From time to time someone asks my opinion on which of the  commonly abused substances is 1) most addictive, and 2) most harmful. I usually go with the humble cigarette. Tobacco can be ingested in multiple ways, and harm can result from any of them. But the cigarette is truly a marvel of drug delivery– it’s been called a “crack pipe for nicotine.”

There is some new evidence in support of that.

When you talk to adolescents about why they first picked up any drug, it’s in the firm belief that “just one time” can’t possibly hurt. The study seems to contradict that. If 7 in 10 go on to some level of daily smoking, that helps explain the extraordinary health consequences that plague us as a society.

There’s really nothing to compare. CDC gives cigarettes credit for more than 480,000 deaths a year, in the US alone. That’s equivalent to the population of Kansas City, Missouri. At 1,300 deaths a day, it’s one-fifth of the national total. Smokers die on average 10 years earlier than nonsmokers.
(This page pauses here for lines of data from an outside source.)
(* ===== verification/TakerFunding.v ===== *)
(** The taker's own funding: [funding_create_legacy] of src/taker/legacy_swap.rs,
    [funding_create_taproot] of src/taker/taproot_swap.rs, [funding_initialize] and
    [funding_reinitialize] of src/taker/api.rs. *)
From S2P Require Import Prelude Float64 Bitcoin Messages Contract Errors SwapCoin TaprootLib Taproot TakerTracker TakerState Payment LegacyVerification WalletStore MakerApi ChainWait WalletRecovery TakerApi.
#[local] Open Scope string_scope.
#[local] Open Scope list_scope.
#[local] Open Scope Z_scope.

Section funding.
Context {lib : BitcoinLib} {tap : TaprootLib} {hi : HashIter} {D : Type} {tv : TakerOutside D}.
Abbreviation taker := (stateful (Taker D) TakerError).

(** ** Legacy *)

(** The keys and scripts of one legacy coin; the address comes first. *)
Definition legacy_contract_data (hashvalue : Hash160) (locktime : Z) (p : PublicKey * PublicKey)
    : taker (Script * (SecretKey * PublicKey * SecretKey * Script)) :=
  let '(multisig_pubkey, hashlock_pubkey) := p in
  my_multisig_privkey ← random_key;
  let multisig_redeemscript := create_multisig_redeemscript (pubkey_of my_multisig_privkey) multisig_pubkey in
  '(timelock_pubkey, timelock_privkey) ← generate_keypair;
  let contract_redeemscript := create_contract_redeemscript hashlock_pubkey timelock_pubkey hashvalue locktime in
  mret (0 :: 32 :: wscript_hash multisig_redeemscript,
        (my_multisig_privkey, multisig_pubkey, timelock_privkey, contract_redeemscript)).

Definition legacy_outgoing (swap_id : string)
    (p : Transaction * Z * (SecretKey * PublicKey * SecretKey * Script)) : outcome TakerError OutgoingSwapCoin :=
  let '(funding_tx, output_pos, (my_multisig_privkey, multisig_pubkey, timelock_privkey, contract_redeemscript)) := p in
  funding_output ← expect (output funding_tx !! Z.to_nat output_pos);
  let funding_amount := value funding_output in
  contract_tx ← taker_protocol (create_senders_contract_tx
    {| op_txid := compute_txid funding_tx; op_vout := output_pos |} funding_amount contract_redeemscript);
  let outgoing := osc_new_legacy my_multisig_privkey multisig_pubkey contract_tx contract_redeemscript
                    timelock_privkey funding_amount in
  Ok {| outgoing with osc_swap_id := Some swap_id; osc_funding_tx := Some funding_tx |}.

Definition funding_create_legacy (multisig_pubkeys hashlock_pubkeys : list PublicKey) (hashvalue : Hash160)
    (locktime : Z) (send_amount : Amount) (swap_id : string)
    (manually_selected_outpoints : option (list OutPoint)) : taker (list OutgoingSwapCoin) :=
  contract_data ← st_map (legacy_contract_data hashvalue locktime) (zip multisig_pubkeys hashlock_pubkeys);
  funding_result ← on_wallet (to_create_funding_txes send_amount (map fst contract_data) (f64_of_Z MIN_FEE_RATE)
                                manually_selected_outpoints None);
  lift (try_map (legacy_outgoing swap_id)
    (zip (zip (cfr_funding_txes funding_result) (cfr_payment_output_positions funding_result))
       (map snd contract_data))).

(** ** Taproot *)
Definition taproot_contract_data (preimage : Preimage) (absolute_locktime : Z) (p : PublicKey * PublicKey)
    : taker (Script * (SecretKey * PublicKey * PublicKey * Script * Script * XOnlyPublicKey * Scalar)) :=
  let '(multisig_pubkey, hashlock_pubkey) := p in
  my_privkey ← random_key;
  let my_pubkey := pubkey_of my_privkey in
  let my_xonly := x_only_public_key (inner my_pubkey) in
  let hashlock_script := create_hashlock_script (sha256 preimage) (x_only_public_key (inner hashlock_pubkey)) in
  locktime_abs ← lift (ok_or (lock_time_from_height absolute_locktime) (TE_General "Invalid locktime: {:?}"));
  let timelock_script := create_timelock_script locktime_abs my_xonly in
  builder ← lift (ok_or (add_leaf 1 hashlock_script []) (TE_General "Failed to add hashlock leaf: {:?}"));
  builder ← lift (ok_or (add_leaf 1 timelock_script builder) (TE_General "Failed to add timelock leaf: {:?}"));
  let '(key0, key1) := sort2 inner my_pubkey multisig_pubkey in
  internal_key ← lift (map_err (fun _ => TE_General "Failed to create aggregated pubkey: {:?}")
                         (get_aggregated_pubkey_compat (inner key0) (inner key1)));
  tap_info ← lift (ok_or (finalize internal_key builder) (TE_General "Failed to finalize taproot: {:?}"));
  mret (new_p2tr_tweaked (tsi_output_key tap_info),
        (my_privkey, my_pubkey, multisig_pubkey, hashlock_script, timelock_script, internal_key,
         tsi_tap_tweak tap_info)).

Definition taproot_outgoing (swap_id : string)
    (p : Transaction * Z * (SecretKey * PublicKey * PublicKey * Script * Script * XOnlyPublicKey * Scalar))
    : outcome TakerError OutgoingSwapCoin :=
  let '(contract_tx, output_pos,
        (my_privkey, my_pubkey, multisig_pubkey, hashlock_script, timelock_script, internal_key, tap_tweak)) := p in
  contract_output ← expect (output contract_tx !! Z.to_nat output_pos);
  let outgoing := osc_new_taproot my_privkey hashlock_script timelock_script contract_tx (value contract_output) in
  Ok (osc_set_taproot_params {| outgoing with osc_swap_id := Some swap_id |}
        my_privkey my_pubkey multisig_pubkey internal_key tap_tweak).

Definition funding_create_taproot (multisig_pubkeys hashlock_pubkeys : list PublicKey) (preimage : Preimage)
    (locktime : Z) (send_amount : Amount) (swap_id : string)
    (manually_selected_outpoints : option (list OutPoint)) (reference_height : option Z)
    : taker (list OutgoingSwapCoin) :=
  base_height ← match reference_height with
                | Some h => mret h
                | None =>
                    count ← attempt (on_chain rc_get_block_count);
                    match count with
                    | inl count => mret (wrap 32 count)
                    | inr _ => lift (Err (TE_General "RPC error: {:?}"))
                    end
                end;
  let absolute_locktime := wrap 32 (base_height + locktime) in
  contract_data ← st_map (taproot_contract_data preimage absolute_locktime) (zip multisig_pubkeys hashlock_pubkeys);
  funding_result ← on_wallet (to_create_funding_txes send_amount (map fst contract_data) (f64_of_Z MIN_FEE_RATE)
                                manually_selected_outpoints None);
  lift (try_map (taproot_outgoing swap_id)
    (zip (zip (cfr_funding_txes funding_result) (cfr_payment_output_positions funding_result))
       (map snd contract_data))).

(** ** The swap's funding *)

(** The refund locktime of the taker's own contracts: one step above the first
    maker's. *)
Definition taker_refund_locktime (maker_count : Z) : Z :=
  wrap 16 (REFUND_LOCKTIME_BASE + wrap 16 (REFUND_LOCKTIME_STEP * wrap 16 maker_count)).

(** The nonces of all hops; [nonces[0]] panics on an empty route. *)
Definition taproot_hop_nonces (tweakable_point : PublicKey) (maker_count : Z)
    : taker (list SecretKey * PublicKey) :=
  nonces ← repeat_op random_key (Z.to_nat maker_count);
  nonce0 ← lift (expect (nonces !! 0%nat));
  pubkey ← lift (taker_protocol (calculate_pubkey_from_nonce tweakable_point nonce0));
  mret (nonces, pubkey).

Definition store_outgoing (swapcoins : list OutgoingSwapCoin) : taker () :=
  st_for_each (fun c => set_store (add_outgoing_swapcoin c)) swapcoins.

Definition funding_initialize : taker () :=
  swap ← read_swap (fun s => s);
  first_maker ← lift (ok_or (os_makers swap !! 0%nat) (TE_General "No makers in swap route"));
  tweakable_point ← lift (ok_or (mc_tweakable_point first_maker) (TE_General "First maker missing tweakable point"));
  let protocol := mc_protocol first_maker in
  let p := os_params swap in
  let locktime := taker_refund_locktime (swp_maker_count p) in
  '(multisig_pubkeys, multisig_nonces, hashlock_pubkeys, hashlock_nonces) ←
    generate_maker_keys tweakable_point (match protocol with Legacy => swp_tx_count p | Taproot => 1 end);
  swapcoins ←
    match protocol with
    | Legacy =>
        _ ← set_swap (fun s => {| s with os_multisig_nonces := multisig_nonces; os_hashlock_nonces := hashlock_nonces |});
        _ ← write_wallet;
        funding_create_legacy multisig_pubkeys hashlock_pubkeys (hash160 (os_preimage swap)) locktime
          (swp_send_amount p) (os_id swap) (swp_manually_selected_outpoints p)
    | Taproot =>
        '(nonces, hashlock_pubkey) ← taproot_hop_nonces tweakable_point (swp_maker_count p);
        _ ← set_swap (fun s => {| s with os_hashlock_nonces := nonces |});
        _ ← write_wallet;
        funding_create_taproot (repeat tweakable_point (Z.to_nat (swp_tx_count p)))
          (repeat hashlock_pubkey (Z.to_nat (swp_tx_count p))) (os_preimage swap) locktime
          (swp_send_amount p) (os_id swap) (swp_manually_selected_outpoints p) (os_reference_height swap)
    end;
  _ ← store_outgoing swapcoins;
  _ ← save_wallet;
  set_swap (fun s => {| s with os_outgoing_swapcoins := swapcoins |}).

Definition funding_reinitialize : taker () :=
  swap_id ← read_swap os_id;
  _ ← write_wallet;
  store ← gets (fun t => wl_store (tk_wallet t));
  _ ← st_for_each (fun key => set_store (remove_outgoing_swapcoin key)) (outgoing_keys_for_swap swap_id store);
  _ ← save_wallet;
  _ ← set_swap (fun s => {| s with os_outgoing_swapcoins := [] |});
  funding_initialize.
End funding.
There’s a big part of our health costs right there.

Much of this is attributed to the advent of the commercially manufactured cigarette. It was the engine behind the lung cancer epidemic. Prior to its introduction, doctors rarely saw a lung cancer case.

As the popularity of smoking grew, the marketplace was flooded with cheap products in lurid packaging.  By the 1930’s, many ads touted cigarettes as an aid to good health and sports performance. Golfers like Ben Hogan, baseball players such as Babe Ruth and Stan Musial, and footballers like Frank Gifford all served as cigarette pitchmen. Ultimately, though, it was doctors themselves who showed up to make claims on behalf of the coffin nails. It makes for an interesting read.

And of course, now we’re seeing equally exaggerated claims on behalf of e-cigarettes.

In the end, this is just raw capitalism at work. The more successful a product, the more competition it draws, and the greater the temptation for the seller to boost sales with unsubstantiated or even purely imaginary claims of health benefits. That forces real experts to devote valuable time and money to refuting them.

It’s ironic that the two drugs (alcohol and tobacco) that produce the most severe health consequences are the ones our society makes legal, and therefore widely available to the public. No, that doesn’t make a lot of sense. Still, it appears as if opioids, particularly in the form of fentanyl et al, are racing hard to catch up.